Class-specific accuracies are 99.48% for Adenocarcinoma, 99.86% for Squamous Cell Carcinoma, and 100% for Normal. These results highlight the model’s ability to accurately distinguish between the three classes, achieving high precision, recall, and F1-scores for each category. The use of macro, micro, and weighted averages ensures a comprehensive evaluation, making the performance metrics more robust and reliable for multi-class classification.

Table 5 is a comparative study of deep learning models that were employed using FastAI (PyTorch) and TensorFlow to classify lung cancer histopathology. These models were compared based on their most important performance metrics, such as precision, recall, F1-score, accuracy, ROC AUC score, and run time. Of all the models, FastAI’s ResNet-34 had the best accuracy of 99.78% with an F1-score of 100%, illustrating its high performance in classifying lung cancer histopathological images. In contrast, TensorFlow’s ResNet-34 achieved a slightly lower accuracy of 96.45%, indicating that FastAI’s implementation optimizes model training more effectively.

When comparing VGG-11 models, FastAI’s version achieved 95.99% accuracy, slightly outperforming TensorFlow’s VGG-11 at 95.83%, though the latter took significantly longer to train (1 h 41 min vs. 1 h 28 min). SqueezeNet1_1, known for its computational efficiency, exhibited the fastest training times in both frameworks, with FastAI completing training in 00:19:18, compared to TensorFlow’s 00:25:43. However, the trade-off for SqueezeNet1_1 was lower accuracy (95.59% in FastAI and 95.42% in TensorFlow), making it a viable option for resource-constrained environments but less suitable for high-precision classification tasks.

Overall, FastAI models consistently outperformed their TensorFlow counterparts in terms of accuracy and training efficiency, particularly in the case of modified ResNet-34, which achieved both higher classification performance and faster convergence in FastAI. While TensorFlow models required longer execution times, their accuracy remained close to that of FastAI, making them viable alternatives where framework flexibility or integration into existing TensorFlow-based pipelines is required.
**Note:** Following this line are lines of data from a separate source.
Lemma update_preview_not_monitoring_witness :
  SecurityApp.update_preview (H := sample_cv) env_event sample_app0 empty_world
  = Some (sample_app0, empty_world).
Proof.
  apply (update_preview_not_monitoring (H := sample_cv) env_event
           sample_app0 empty_world).
  reflexivity.
Defined.

Lemma idle_tick_starts_iff_activity_witness :
  exists (a' : SecurityApp.t) (w' : World),
    SecurityApp.update_preview (H := sample_cv) env_event
      (fst sample_on) (snd sample_on) = Some (a', w')
    /\ recording (a', w') = false || true.
Proof.
  assert (Hrec : recording (fst sample_on, snd sample_on) = false)
    by (vm_compute; reflexivity).
  assert (Hverd : verdicts (H := sample_cv) env_event (fst sample_on)
                  = Some (false, true)) by (vm_compute; reflexivity).
  destruct (idle_tick_starts_iff_activity (H := sample_cv) env_event false true
              (fst sample_on) (snd sample_on)
              (reachable_pair _ sample_on_reachable) Hrec Hverd)
    as (a' & w' & Htick & Hr & _).
  exists a', w'. split; [exact Htick | exact Hr].
Defined.

Lemma voice_check_throttled_witness :
  true = AudioManager.detect_voice
           (SecurityApp.audio_manager (fst sample_on)) (voice_read env_event)
  /\ SecurityApp.last_voice_check_time (fst sample_recording)
     = time_check env_event.
Proof.
  assert (Htick : SecurityApp.update_preview (H := sample_cv) env_event
                    (fst sample_on) (snd sample_on)
                  = Some (fst sample_recording, snd sample_recording))
    by (vm_compute; reflexivity).
  assert (Hverd : verdicts (H := sample_cv) env_event (fst sample_on)
                  = Some (false, true)) by (vm_compute; reflexivity).
  apply (proj2 (voice_check_throttled (H := sample_cv) env_event false true
                  (fst sample_on) (fst sample_recording)
                  (snd sample_on) (snd sample_recording) Htick Hverd)).
  vm_compute. reflexivity.
Defined.




Lemma toggle_monitoring_off_ends_session_witness :
  live_writers
    (snd (SecurityApp.toggle_monitoring (fst sample_recording) (snd sample_recording)))
  = [].
Proof.
  assert (Hrec : recording (fst sample_recording, snd sample_recording) = true)
    by (vm_compute; reflexivity).
  pose proof (toggle_monitoring_off_ends_session (H := sample_cv)
                (fst sample_recording) (snd sample_recording)
                (reachable_pair _ (sample_after_reachable [env_event])) Hrec)
    as Hend.
  cbn zeta in Hend. destruct Hend as (_ & _ & _ & _ & Hlive & _). exact Hlive.
Defined.

Lemma update_motion_sensitivity_in_range_witness :
  1 <= CameraManager.motion_sensitivity
         (SecurityApp.camera_manager
            (SecurityApp.update_motion_sensitivity (127 # 10) sample_app0)) <= 25.
Proof.
  assert (Hv : (1 <= 127 # 10 <= 25)%Q) by (split; vm_compute; discriminate).
  pose proof (update_motion_sensitivity_in_range (127 # 10) sample_app0 Hv) as Hs.
  cbn zeta in Hs. destruct Hs as (_ & Hrange & _). exact Hrange.
Defined.

Lemma toggle_voice_detection_off_silences_witness :
  Config.voice_detection_enabled
    (SecurityApp.config (SecurityApp.toggle_voice_detection false (fst sample_on)))
  = false.
Proof.
  assert (Hverd : verdicts (H := sample_cv) env_event
                    (SecurityApp.toggle_voice_detection false (fst sample_on))
                  = Some (false, false)) by (vm_compute; reflexivity).
  exact (proj2 (toggle_voice_detection_off_silences (H := sample_cv) env_event
                  (fst sample_on) false false Hverd)).
Defined.

Lemma frame_size_tiers_witness :
  CameraManager.init_frame_size "4k" = (640, 480)
  /\ SecurityApp.quality_frame_size "4k" = (1920, 1080).
Proof.
  pose proof (frame_size_tiers (Some "4k"%string) "4k") as Ht.
  cbn zeta in Ht. destruct Ht as (_ & _ & Hother).
  apply Hother; discriminate.
Defined.

Lemma load_config_adds_three_keys_witness :
  ConfigManager.load_config "documents" (Some old_config_file)
    !! "motion_sensitivity"%string = Some (JInt 15)
  /\ ConfigManager.load_config "documents" (Some old_config_file)
       !! "video_resolution"%string = Some (JString "480p").
Proof.
  pose proof (load_config_adds_three_keys "documents" old_config_file) as Hl.
  cbn zeta in Hl. destruct Hl as (Hkeep & _ & _ & Hres & _).
  split.
  - apply Hkeep. vm_compute. reflexivity.
  - apply Hres. vm_compute. reflexivity.
Defined.

Lemma config_of_loaded_dict_witness :
  config_of_dict (ConfigManager.load_config "documents" (Some old_config_file))
  = None.
Proof.
  assert (Hnone : old_config_file !! "output_directory"%string = None)
    by (vm_compute; reflexivity).
  exact (proj2 (proj1 (proj2 (config_of_loaded_dict "documents" old_config_file))
                  "output_directory"%string (or_introl eq_refl) Hnone)).
Defined.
These findings highlight that FastAI provides a computational advantage with optimized learning techniques, making it a preferable choice for lung cancer histopathology classification.

Figure 9 shows five levelled images based on their predicted class by the proposed system, followed by an actual class of the image, classification loss, and probability of classification. Out of five images, two have a predicted probability of 50% with minimal loss; those are easily truncated by manual inspection. To provide evidence that the model that has been proposed is effective, we conduct a thorough analysis of the data that has been gathered and compare it to the findings that have been obtained using the most recent and cutting-edge methodologies. When the lesions of the lungs are classified concurrently, as shown in Table 6, the recommended model performs more effectively than the currently thought of as being state-of-the-art methods. In terms of accuracy, the proposed model has surpassed the previously used one and is a better fit overall with the literature.